Determine how many lines in the listing contain the string "Require"; respond with the number alone.

THE DATA START

(* ===== verification/MatchingRefine.v ===== *)
(** * The engine refines its abstract specification

    [processMessage_refines] is the simulation: on every valid command the
    engine returns normally with the outcome [specProcess] computes, and its new
    books are the abstract ones. *)
From S2P Require Import Prelude KeyedList Domain Matching MatchingSpec MatchingInv.
From S2P Require Import MatchingInv MatchingRun MatchingSweep MatchingRest.
From S2P Require Import MatchingRest.

(** ** Facts about [sweep] on positive queues *)
Definition positive (x : Z * OrderNode) : Prop := 0 < OrderNode.remainingQuantity x.2.

Lemma queue_positive st i s : wf st → Forall positive (queueOf st i s).
Proof.
  intros Hwf. rewrite queueOf_bookAt, Forall_fmap, Forall_forall.
  intros x Hx. by apply (side_ok_positive s _ x (bookAt_ok st i s Hwf)).
Qed.

Lemma sweep_bounds acceptable queue : ∀ r fills r' queue',
  0 ≤ r → Forall positive queue → sweep acceptable r queue = (fills, r', queue') →
  0 ≤ r' ∧ r' + Z.of_nat (length fills) ≤ r.
Proof.
  induction queue as [|[p n] queue IH]; intros r fills r' queue' Hr Hpos Hs; simpl in Hs.
  { simplify_eq. simpl. lia. }
  apply Forall_cons_1 in Hpos as [Hn Hpos]. unfold positive in Hn. simpl in Hn.
  destruct (_ && _) eqn:E; [|simplify_eq; simpl; lia].
  apply andb_true_iff in E as [E _]. apply bool_decide_eq_true in E.
  case_bool_decide; [simplify_eq; simpl; lia|].
  destruct (sweep _ _ queue) as [[f x] y] eqn:Hs'. simplify_eq.
  apply IH in Hs'; [|lia|done]. simpl. lia.
Qed.

(** What stops the sweep of a taker that is not filled. *)
Lemma sweep_stops acceptable queue : ∀ r fills r' queue',
  sweep acceptable r queue = (fills, r', queue') → 0 < r' →
  match queue' with [] => True | x :: _ => acceptable x.1 = false end.
Proof.
  induction queue as [|[p n] queue IH]; intros r fills r' queue' Hs Hr; simpl in Hs.
  { by simplify_eq. }
  destruct (_ && _) eqn:E.
  - case_bool_decide; [simplify_eq; lia|].
    destruct (sweep _ _ queue) as [[f x] y] eqn:Hs'. simplify_eq. by eapply IH.
  - simplify_eq. simpl. by rewrite bool_decide_eq_true_2 in E.
Qed.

THE DATA END

## ANSWER TO THIS EXERCISE
3